(* ===== verification/SimNet.v ===== *)
(** * SimNet: a concrete network, and the starts on it

    A network to evaluate the mains on: a clock, the time from which the NATS
    server answers, the time of a signal, the streams it holds and the messages
    it still has to deliver.  The theorems of [EventBus], [Started] and [AtWork]
    are applied to it. *)
From S2P Require Import Prelude Json Schema Effects Settings EventBus DbCluster Wire Sample Slug Scheduler DeployController ServiceController LbRegistry LoadBalancer Auth ApiApps Runtime NodeAgent ImageBuilder Startup Started AtWork.
From stdpp Require Import base gmap strings list.
From Stdlib Require Import ZArith Lia Ascii String.
Open Scope Z_scope.
Open Scope list_scope.

Record Sim := mkSim {
  s_clock : time; s_up : time; s_signal : option time;
  s_streams : gmap string (list string); s_undelivered : gset N }.
Definition set_clock (t : time) (n : Sim) : Sim :=
  mkSim t n.(s_up) n.(s_signal) n.(s_streams) n.(s_undelivered).
Definition put_stream (name : string) (subjects : list string) (n : Sim) : Sim :=
  mkSim n.(s_clock) n.(s_up) n.(s_signal) (<[name := subjects]> n.(s_streams))
    n.(s_undelivered).
Definition put_undelivered (u : gset N) (n : Sim) : Sim :=
  mkSim n.(s_clock) n.(s_up) n.(s_signal) n.(s_streams) u.
Definition sim_canceled (n : Sim) : bool :=
  match n.(s_signal) with Some t => bool_decide (t ≤ n.(s_clock)) | None => false end.
Definition sim_wait (d : time) (n : Sim) : bool * Sim :=
  let fires := n.(s_clock) + Z.max d 0 in
  match n.(s_signal) with
  | Some t => if decide (t < fires) then (false, set_clock (Z.max t n.(s_clock)) n)
              else (true, set_clock fires n)
  | None => (true, set_clock fires n)
  end.
Definition sim_takes (subject : string) (n : Sim) : bool :=
  existsb (λ e, existsb (λ f, subject_matches f subject) e.2) (map_to_list n.(s_streams)).

#[export] Instance sim : Network := {
  net := Sim;
  clock := s_clock;
  canceled := sim_canceled;
  after_or_done := sim_wait;
  pgxpool_New _ n := (None, n);
  pool_Ping _ n := (None, n);
  docker_New env := if String.prefix "tcp:" (String_ env "DOCKER_HOST" "tcp://") then None
                    else Some "unable to parse docker host";
  http_Listen _ n := (None, n);
  nats_Connect _ n := (if decide (n.(s_up) ≤ n.(s_clock)) then None
                       else Some "nats: no servers available for connection", n);
  jetstream_New n := (None, n);
  nats_Close n := n;
  conn_Publish _ _ n := (None, n);
  conn_Subscribe _ n := (None, n);
  js_CreateOrUpdateStream cfg n :=
    (None, put_stream cfg.(StreamConfig_Name) cfg.(StreamConfig_Subjects) n);
  js_Publish subject _ n := (if sim_takes subject n then None
                             else Some "nats: no response from stream", n);
  js_CreateOrUpdateConsumer st _ n := (match n.(s_streams) !! st with
                                       | Some _ => None | None => Some "nats: stream not found" end, n);
  consumer_Consume _ _ n := (None, n);
  msg_Ack i n := (None, put_undelivered (n.(s_undelivered) ∖ {[i]}) n);
  msg_Nak _ n := (None, n);
  streams := s_streams }.
#[export] Instance sim_laws : NetworkLaws.
Proof.
  split; try done; intros.
  - simpl. unfold sim_wait. destruct (s_signal n); [case_decide|]; simpl; lia.
  - simpl in *. unfold sim_wait in *. destruct (s_signal n); [case_decide|]; simplify_eq/=; lia.
  - simpl in *. unfold sim_wait, sim_canceled in *. destruct (s_signal n) eqn:E; [case_decide|]; simplify_eq/=.
    rewrite E. apply bool_decide_eq_true. lia.
  - by injection H as <-.
  - simpl in *. by rewrite lookup_insert_ne.
  - simpl in *. destruct (sim_takes subject n) eqn:E; [|done]. unfold sim_takes in E.
    apply existsb_exists in E as ([name subjects] & Hin & (f & Hf & Hm)%existsb_exists).
    exists name, subjects, f. split; [|split; [by apply list_elem_of_In|done]].
    by apply elem_of_map_to_list, list_elem_of_In.
  - simpl in *. destruct (s_streams n !! st); by simplify_eq.
Qed.

(** ** Connecting *)

#[local] Existing Instances hexUUID hexTime fixed_order desk.

(** A process that starts: the server comes up seven seconds later. *)
Definition fresh_net (signal : option time) : Sim :=
  mkSim (100 * Second) (107 * Second) signal ∅ {[7%N]}.
Definition starting {S} (s : S) (signal : option time) : Host S :=
  mkHost {["JWT_SIGNING_KEY" := "secret"]} (fresh_net signal) s [] [] [].

Lemma sim_up url : server_comes_up url (107 * Second) 0 (λ n, n.(s_signal) = None ∧ n.(s_up) = 107 * Second).
Proof.
  split; simpl; intros n [Hs Hu].
  - split_and!; try done; unfold sim_wait; by rewrite Hs.
  - intros Ht. split; [|done]. by rewrite decide_True by lia.
  - unfold sim_canceled. by rewrite Hs.
  - lia.
Qed.
(** With a signal after three seconds, and with none. *)
Lemma connectEventBus_correct_witness :
  (connectEventBus "X_NATS_URL" (starting tt (Some (103 * Second)))).1 = Done false
  ∧ ∃ h', connectEventBus "X_NATS_URL" (starting tt None) = (Done true, h').
Proof.
  split; [vm_compute; reflexivity|].
  destruct (connectEventBus_correct "X_NATS_URL" (starting tt None)) as (b & h' & E & _ & _ & _ & Hb).
  rewrite (Hb (107 * Second) 0 _ (sim_up _)) in E; [by exists h'|by split|simpl; unfold Second; lia].
Defined.

(** ** One service after the other *)

(** The next process, on the network the last one left. *)
Definition next_on {S S'} (h : Host S) (s : S') : Host S' :=
  mkHost {["JWT_SIGNING_KEY" := "secret"]} h.(h_net) s [] [] [].
Definition api_up : Host World := (ApiserverMain.main (starting sampleWorld None)).2.
Definition manager_up : Host ControllerMain.Manager :=
  (ControllerMain.main true (next_on api_up (ControllerMain.NewServiceInstanceController sampleWorld))).2.
Definition scheduler_up : Host World := (SchedulerMain.main (next_on manager_up sampleWorld)).2.
Definition machine : WorkerMain.Machine :=
  WorkerMain.mkMachine FileAbsent 40 true (Some "a") (Some "10.0.0.1").
Definition worker_up : Host (Agent Shelf) :=
  (WorkerMain.main machine (next_on scheduler_up (WorkerMain.New sampleWorld (∅ : Shelf)))).2.
Definition balancer_up : Host LoadBalancerMain.Balancer :=
  (LoadBalancerMain.main (λ _, []) (next_on scheduler_up (LoadBalancerMain.mkBalancer servedWorld LbRegistry.New))).2.

(** The release of a container of node [40], before and after the scheduler's
    start, and again once a worker has started. *)
Definition release {S} (h : Host S) : Outcome unit :=
  (natsBus_PublishDurable (NodeUnassignSubject (uuid_String 40)) JNull h).1.
Lemma releases :
  release manager_up = Done tt
  ∧ (∃ e, release scheduler_up = Failed e)
  ∧ release worker_up = Done tt.
Proof. vm_compute. split; [done|]. split; [by eexists|done]. Qed.

Lemma ran {S A} (m : Boot S A) h a : (m h).1 = Done a → m h = (Done a, (m h).2).
Proof. intros <-. apply surjective_pairing. Qed.
Lemma manager_ran :
  ControllerMain.main true (next_on api_up (ControllerMain.NewServiceInstanceController sampleWorld)) = (Done tt, manager_up).
Proof. unfold manager_up. refine (ran _ _ tt _). vm_compute. reflexivity. Qed.
Lemma scheduler_ran : SchedulerMain.main (next_on manager_up sampleWorld) = (Done tt, scheduler_up).
Proof. unfold scheduler_up. refine (ran _ _ tt _). vm_compute. reflexivity. Qed.
Lemma last_start_decides_witness :
  takes manager_up.(h_net) NodeAssignmentsStream (NodeUnassignSubject (uuid_String 40))
  ∧ ∃ e h2, natsBus_PublishDurable (NodeUnassignSubject (uuid_String 40)) JNull scheduler_up = (Failed e, h2).
Proof.
  destruct (last_start_decides (uuid_String 40) JNull) as [Hm Hs]; [eexists; vm_compute; reflexivity|].
  split.
  - apply (Hm true (next_on api_up (ControllerMain.NewServiceInstanceController sampleWorld)) manager_up).
    exact manager_ran.
  - apply (Hs (next_on manager_up sampleWorld) scheduler_up); [exact scheduler_ran|].
    split.
    + intros st subjects Hst. apply elem_of_map_to_list in Hst. revert Hst.
      set (l := map_to_list _). vm_compute in l. subst l.
      rewrite !elem_of_cons, elem_of_nil. unfold platform_streams.
      intros [[= -> _]|[[= -> _]|[[= -> _]|[[= -> _]|[]]]]]; repeat first [left; reflexivity|right].
    + vm_compute. by intros subjects [= <-].
Defined.

Lemma apiserver_starts_witness :
  ∃ srv h', ApiserverMain.main (starting sampleWorld None) = (Done srv, h')
    ∧ srv = ApiserverMain.mkServer true "localhost:5000".
Proof.
  destruct (apiserver_starts (starting sampleWorld None)) as (_ & _ & H).
  destruct (H ltac:(vm_compute; discriminate) (starting sampleWorld None) eq_refl)
    as (srv & h' & E & _).
  exists srv, h'. split; [exact E|]. apply (f_equal fst) in E. vm_compute in E. by injection E as <-.
Defined.
Lemma worker_starts_witness :
  (WorkerMain.main machine (starting (mkAgent sampleWorld (∅ : Shelf) ∅) None)).1 = Done tt.
Proof.
  destruct (worker_starts machine (starting (mkAgent sampleWorld (∅ : Shelf) ∅) None)) as [_ H].
  destruct (H eq_refl) as [Hd|[Hh _]]; [exact Hd|]. vm_compute in Hh. by destruct Hh.
Defined.

(** ** At work *)

(** Another one's statement, a message that is no JSON, a sweep. *)
Definition some_day : list (Occurrence (S:=World)) :=
  [Meanwhile (set_gen 2000); Delivered 2 7 (mkMessage PlacementRequestedSubject None); Fired 0].
(** Started alone, the scheduler acknowledges what its placement consumer is
    given. *)
Lemma third_is_placement :
  sub_delivery <$> (SchedulerMain.main (starting sampleWorld None)).2.(h_subs) !! 2%nat
  = Some (Durable PlacementStream "scheduler-placement").
Proof. vm_compute. reflexivity. Qed.
Lemma nothing_left : (steps some_day scheduler_up).(h_net).(s_undelivered) = ∅.
Proof. vm_compute. reflexivity. Qed.
Lemma always_acknowledged_witness :
  ∃ x, (SchedulerMain.main (starting sampleWorld None)).2.(h_subs) !! 2%nat = Some x
    ∧ ∀ m, let h := steps [] (SchedulerMain.main (starting sampleWorld None)).2 in
        EventBus.step (Delivered 2 7 m) h
        = set_net (msg_Ack 7%N h.(h_net)).2 (set_state (x.(sub_handler) m h.(h_state)).2 h).
Proof.
  destruct (always_acknowledged (λ _, []) machine true (starting sampleWorld None) (starting sampleWorld None)
    (starting (ControllerMain.NewServiceInstanceController sampleWorld) None)
    (starting (mkAgent sampleWorld (∅ : Shelf) ∅) None)
    (starting (mkBuilder sampleWorld (∅ : Desk)) None)
    (starting (LoadBalancerMain.mkBalancer sampleWorld LbRegistry.New) None))
    as (Hs & _); [reflexivity..|].
  pose proof third_is_placement as Hp. revert Hs Hp.
  generalize (SchedulerMain.main (starting sampleWorld None)).2. intros h Hs Hp.
  destruct (h.(h_subs) !! 2%nat) as [x|] eqn:Hx; [|discriminate Hp]. injection Hp as Hd.
  exists x. split; [reflexivity|]. intros m. exact (Hs [] 2%nat x _ _ 7%N m Hx Hd).
Defined.
Lemma scheduler_at_work_witness :
  ∃ cfg, SchedulerMain.config (next_on manager_up sampleWorld) = (Done cfg, next_on manager_up sampleWorld) ∧
  let w := (steps some_day scheduler_up).(h_state) in
  let w' := (steps (some_day ++ [Fired 0]) scheduler_up).(h_state) in
  w' = match own_input (Fired 0) with Some i => on_world (handle cfg i) w | None => w end
  ∧ containers_evolve w.(w_db) w'.(w_db).
Proof.
  destruct (scheduler_at_work (next_on manager_up sampleWorld) scheduler_up) as (cfg & Hcfg & H);
    [exact scheduler_ran|reflexivity..|].
  exists cfg. split; [exact Hcfg|]. apply (H some_day (Fired 0)). intros f Hf. discriminate Hf.
Defined.
Lemma served_named : named_db (λ _, "shop.web") servedDB.
Proof.
  split; [exact served_unique|].
  assert (LoadBalancerRepository.registry_rows servedDB
    = [mkServiceRegistryEntry "shop.web" 50 "10.0.0.1" 32768]) as -> by (vm_compute; reflexivity).
  by intros e ->%list_elem_of_singleton.
Qed.
Lemma balancer_at_work_witness :
  let r := (steps [Fired 0; Fired 1] balancer_up).(h_state).(LoadBalancerMain.lb_registry) in
  named_registry (λ _, "shop.web") r ∧ r.(byDNS) !! "shop.web" = Some [mkInstance 50 "10.0.0.1" 32768].
Proof.
  split; [|vm_compute; reflexivity].
  refine (proj1 (balancer_at_work (λ _, []) (λ _, "shop.web")
    (next_on scheduler_up (LoadBalancerMain.mkBalancer servedWorld LbRegistry.New)) balancer_up
    [Fired 0; Fired 1] _ _ _ _ _ _)).
  - unfold balancer_up. refine (ran _ _ tt _). vm_compute. reflexivity.
  - reflexivity.
  - reflexivity.
  - reflexivity.
  - exact served_named.
  - repeat constructor.
Defined.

• Exercise: Apply a filter for "NewServiceInstanceController" to the data above, then copy each line that matches.

• Your solution:
  (ControllerMain.main true (next_on api_up (ControllerMain.NewServiceInstanceController sampleWorld))).2.
  ControllerMain.main true (next_on api_up (ControllerMain.NewServiceInstanceController sampleWorld)) = (Done tt, manager_up).
  - apply (Hm true (next_on api_up (ControllerMain.NewServiceInstanceController sampleWorld)) manager_up).
    (starting (ControllerMain.NewServiceInstanceController sampleWorld) None)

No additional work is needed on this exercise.